> **Problem to work on**
Some lines below hold "else". Pick them out and copy them.

> **Saved data entries**

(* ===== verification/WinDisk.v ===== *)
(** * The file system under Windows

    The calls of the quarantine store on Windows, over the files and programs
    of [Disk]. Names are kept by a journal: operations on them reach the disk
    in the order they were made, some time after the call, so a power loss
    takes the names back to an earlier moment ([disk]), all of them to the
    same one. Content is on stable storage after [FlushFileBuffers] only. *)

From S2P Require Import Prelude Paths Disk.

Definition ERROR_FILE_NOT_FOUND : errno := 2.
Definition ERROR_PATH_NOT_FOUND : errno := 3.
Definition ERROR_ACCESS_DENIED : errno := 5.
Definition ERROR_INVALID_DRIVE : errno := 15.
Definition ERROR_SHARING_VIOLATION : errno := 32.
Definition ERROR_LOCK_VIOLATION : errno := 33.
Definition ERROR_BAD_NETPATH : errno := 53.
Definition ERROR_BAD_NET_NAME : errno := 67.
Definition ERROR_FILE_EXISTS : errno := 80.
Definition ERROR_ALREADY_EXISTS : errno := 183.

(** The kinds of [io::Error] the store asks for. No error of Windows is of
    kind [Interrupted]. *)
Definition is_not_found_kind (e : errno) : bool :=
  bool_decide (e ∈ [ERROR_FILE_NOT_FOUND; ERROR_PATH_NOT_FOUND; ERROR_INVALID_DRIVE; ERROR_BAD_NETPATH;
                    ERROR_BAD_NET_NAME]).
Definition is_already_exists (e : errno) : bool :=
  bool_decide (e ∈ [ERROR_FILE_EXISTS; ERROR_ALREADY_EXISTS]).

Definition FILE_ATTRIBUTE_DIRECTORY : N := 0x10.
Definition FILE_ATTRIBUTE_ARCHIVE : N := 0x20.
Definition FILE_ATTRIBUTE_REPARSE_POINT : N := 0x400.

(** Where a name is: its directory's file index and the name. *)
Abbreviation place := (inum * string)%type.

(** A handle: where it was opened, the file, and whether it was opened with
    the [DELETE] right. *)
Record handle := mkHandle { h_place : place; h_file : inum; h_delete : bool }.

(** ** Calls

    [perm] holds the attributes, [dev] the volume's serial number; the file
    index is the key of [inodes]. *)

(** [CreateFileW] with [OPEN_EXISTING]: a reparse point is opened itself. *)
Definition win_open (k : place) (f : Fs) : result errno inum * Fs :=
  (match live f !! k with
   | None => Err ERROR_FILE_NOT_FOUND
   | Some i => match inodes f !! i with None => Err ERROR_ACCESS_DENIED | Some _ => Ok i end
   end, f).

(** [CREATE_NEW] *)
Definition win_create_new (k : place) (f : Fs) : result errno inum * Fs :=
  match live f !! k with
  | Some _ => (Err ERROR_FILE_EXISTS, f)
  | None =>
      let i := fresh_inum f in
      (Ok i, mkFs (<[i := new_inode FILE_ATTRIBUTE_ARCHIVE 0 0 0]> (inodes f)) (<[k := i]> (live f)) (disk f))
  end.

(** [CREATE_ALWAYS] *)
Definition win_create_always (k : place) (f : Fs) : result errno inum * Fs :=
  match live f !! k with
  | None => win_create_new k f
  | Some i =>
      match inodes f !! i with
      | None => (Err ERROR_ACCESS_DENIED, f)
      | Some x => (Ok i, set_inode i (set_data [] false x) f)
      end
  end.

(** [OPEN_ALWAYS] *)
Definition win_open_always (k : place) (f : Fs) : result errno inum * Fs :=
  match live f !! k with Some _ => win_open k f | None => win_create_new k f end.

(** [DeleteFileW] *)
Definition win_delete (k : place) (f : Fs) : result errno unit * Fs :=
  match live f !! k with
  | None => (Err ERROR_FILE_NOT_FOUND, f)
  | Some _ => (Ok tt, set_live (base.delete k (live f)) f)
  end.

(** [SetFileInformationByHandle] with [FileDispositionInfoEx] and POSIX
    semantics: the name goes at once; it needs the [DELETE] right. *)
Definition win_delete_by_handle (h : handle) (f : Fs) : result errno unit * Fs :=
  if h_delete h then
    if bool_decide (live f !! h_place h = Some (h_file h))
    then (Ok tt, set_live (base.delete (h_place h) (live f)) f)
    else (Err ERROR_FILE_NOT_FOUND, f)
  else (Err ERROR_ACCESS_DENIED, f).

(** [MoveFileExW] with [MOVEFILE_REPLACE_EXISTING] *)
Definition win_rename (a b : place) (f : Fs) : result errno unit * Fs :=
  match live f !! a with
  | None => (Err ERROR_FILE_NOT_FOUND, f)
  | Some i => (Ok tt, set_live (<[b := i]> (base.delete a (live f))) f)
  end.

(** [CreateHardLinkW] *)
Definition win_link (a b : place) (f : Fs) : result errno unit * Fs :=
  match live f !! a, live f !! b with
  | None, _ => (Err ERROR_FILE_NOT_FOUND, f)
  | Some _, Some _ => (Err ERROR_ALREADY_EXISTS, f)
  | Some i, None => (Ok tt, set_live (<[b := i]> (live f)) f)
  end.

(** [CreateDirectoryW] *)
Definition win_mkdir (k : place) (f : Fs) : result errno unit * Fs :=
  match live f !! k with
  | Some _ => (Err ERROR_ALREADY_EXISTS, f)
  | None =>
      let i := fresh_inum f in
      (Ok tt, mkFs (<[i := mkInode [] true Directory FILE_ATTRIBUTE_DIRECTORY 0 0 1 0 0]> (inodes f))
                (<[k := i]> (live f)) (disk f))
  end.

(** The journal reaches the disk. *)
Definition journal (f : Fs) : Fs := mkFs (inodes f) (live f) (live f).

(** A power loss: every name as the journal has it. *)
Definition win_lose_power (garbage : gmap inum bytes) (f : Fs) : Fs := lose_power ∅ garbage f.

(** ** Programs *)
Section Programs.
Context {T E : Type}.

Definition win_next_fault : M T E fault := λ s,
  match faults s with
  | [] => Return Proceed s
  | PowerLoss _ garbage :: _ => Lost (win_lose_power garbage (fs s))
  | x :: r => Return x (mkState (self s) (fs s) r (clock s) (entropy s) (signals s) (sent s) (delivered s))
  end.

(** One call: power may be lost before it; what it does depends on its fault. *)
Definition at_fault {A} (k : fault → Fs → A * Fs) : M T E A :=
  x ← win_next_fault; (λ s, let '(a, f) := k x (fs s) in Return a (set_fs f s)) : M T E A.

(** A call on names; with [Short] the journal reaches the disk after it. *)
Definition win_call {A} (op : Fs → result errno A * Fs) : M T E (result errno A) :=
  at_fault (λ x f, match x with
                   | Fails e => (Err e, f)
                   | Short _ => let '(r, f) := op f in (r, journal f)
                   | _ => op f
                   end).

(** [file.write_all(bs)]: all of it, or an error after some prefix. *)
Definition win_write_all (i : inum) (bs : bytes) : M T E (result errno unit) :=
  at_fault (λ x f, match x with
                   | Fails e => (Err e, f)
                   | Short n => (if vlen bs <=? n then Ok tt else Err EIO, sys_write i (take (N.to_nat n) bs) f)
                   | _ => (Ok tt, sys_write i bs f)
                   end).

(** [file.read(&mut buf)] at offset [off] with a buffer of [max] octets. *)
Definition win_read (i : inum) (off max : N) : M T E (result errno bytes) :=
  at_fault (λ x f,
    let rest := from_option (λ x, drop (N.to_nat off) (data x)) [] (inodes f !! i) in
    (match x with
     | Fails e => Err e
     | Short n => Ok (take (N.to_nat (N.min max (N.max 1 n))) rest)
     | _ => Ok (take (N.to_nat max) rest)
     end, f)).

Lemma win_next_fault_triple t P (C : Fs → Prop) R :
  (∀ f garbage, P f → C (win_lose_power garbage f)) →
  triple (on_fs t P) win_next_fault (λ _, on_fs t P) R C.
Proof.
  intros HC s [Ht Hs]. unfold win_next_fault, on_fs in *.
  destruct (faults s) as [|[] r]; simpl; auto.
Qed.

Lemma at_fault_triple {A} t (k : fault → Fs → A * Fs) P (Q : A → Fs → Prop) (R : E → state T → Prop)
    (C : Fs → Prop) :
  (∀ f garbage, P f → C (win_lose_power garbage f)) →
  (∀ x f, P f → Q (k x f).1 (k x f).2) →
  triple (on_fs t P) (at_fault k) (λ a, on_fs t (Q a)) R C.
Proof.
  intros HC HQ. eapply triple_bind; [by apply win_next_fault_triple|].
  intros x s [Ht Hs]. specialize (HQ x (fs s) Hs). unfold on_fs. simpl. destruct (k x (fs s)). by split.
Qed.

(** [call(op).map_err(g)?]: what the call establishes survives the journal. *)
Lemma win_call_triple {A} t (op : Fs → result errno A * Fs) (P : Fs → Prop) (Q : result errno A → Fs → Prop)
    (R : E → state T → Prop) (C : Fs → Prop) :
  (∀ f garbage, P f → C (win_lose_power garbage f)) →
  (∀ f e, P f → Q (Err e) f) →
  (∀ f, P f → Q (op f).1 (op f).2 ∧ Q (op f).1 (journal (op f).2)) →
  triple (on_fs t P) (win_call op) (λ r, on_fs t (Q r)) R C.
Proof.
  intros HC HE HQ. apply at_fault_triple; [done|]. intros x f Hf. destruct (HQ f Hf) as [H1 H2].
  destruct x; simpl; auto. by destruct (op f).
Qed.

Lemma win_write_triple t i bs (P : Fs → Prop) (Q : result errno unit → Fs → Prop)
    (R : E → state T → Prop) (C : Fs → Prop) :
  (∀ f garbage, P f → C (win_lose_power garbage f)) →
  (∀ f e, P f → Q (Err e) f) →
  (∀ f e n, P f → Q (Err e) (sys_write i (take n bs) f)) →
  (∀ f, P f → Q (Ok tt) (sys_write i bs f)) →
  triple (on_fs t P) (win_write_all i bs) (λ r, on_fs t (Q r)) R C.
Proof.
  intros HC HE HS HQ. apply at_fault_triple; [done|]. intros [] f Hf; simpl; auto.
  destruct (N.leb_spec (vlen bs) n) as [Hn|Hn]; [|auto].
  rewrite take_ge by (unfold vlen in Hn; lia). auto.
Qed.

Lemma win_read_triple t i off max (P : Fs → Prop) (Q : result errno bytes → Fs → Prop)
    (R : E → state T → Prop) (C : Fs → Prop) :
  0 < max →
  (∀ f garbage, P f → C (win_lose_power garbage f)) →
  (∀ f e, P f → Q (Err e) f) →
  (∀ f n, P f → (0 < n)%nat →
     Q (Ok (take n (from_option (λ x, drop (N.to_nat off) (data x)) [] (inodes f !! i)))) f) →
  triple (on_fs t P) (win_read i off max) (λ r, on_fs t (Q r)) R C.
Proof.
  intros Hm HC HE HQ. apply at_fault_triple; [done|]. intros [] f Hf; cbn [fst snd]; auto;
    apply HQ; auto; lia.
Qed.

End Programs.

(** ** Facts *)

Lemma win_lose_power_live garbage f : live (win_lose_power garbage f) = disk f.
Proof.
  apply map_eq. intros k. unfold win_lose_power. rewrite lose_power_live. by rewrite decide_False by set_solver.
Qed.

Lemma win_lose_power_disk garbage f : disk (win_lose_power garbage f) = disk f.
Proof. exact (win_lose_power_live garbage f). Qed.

> **Exercise answer**
    else (Err ERROR_FILE_NOT_FOUND, f)
  else (Err ERROR_ACCESS_DENIED, f).
                   | Short n => (if vlen bs <=? n then Ok tt else Err EIO, sys_write i (take (N.to_nat n) bs) f)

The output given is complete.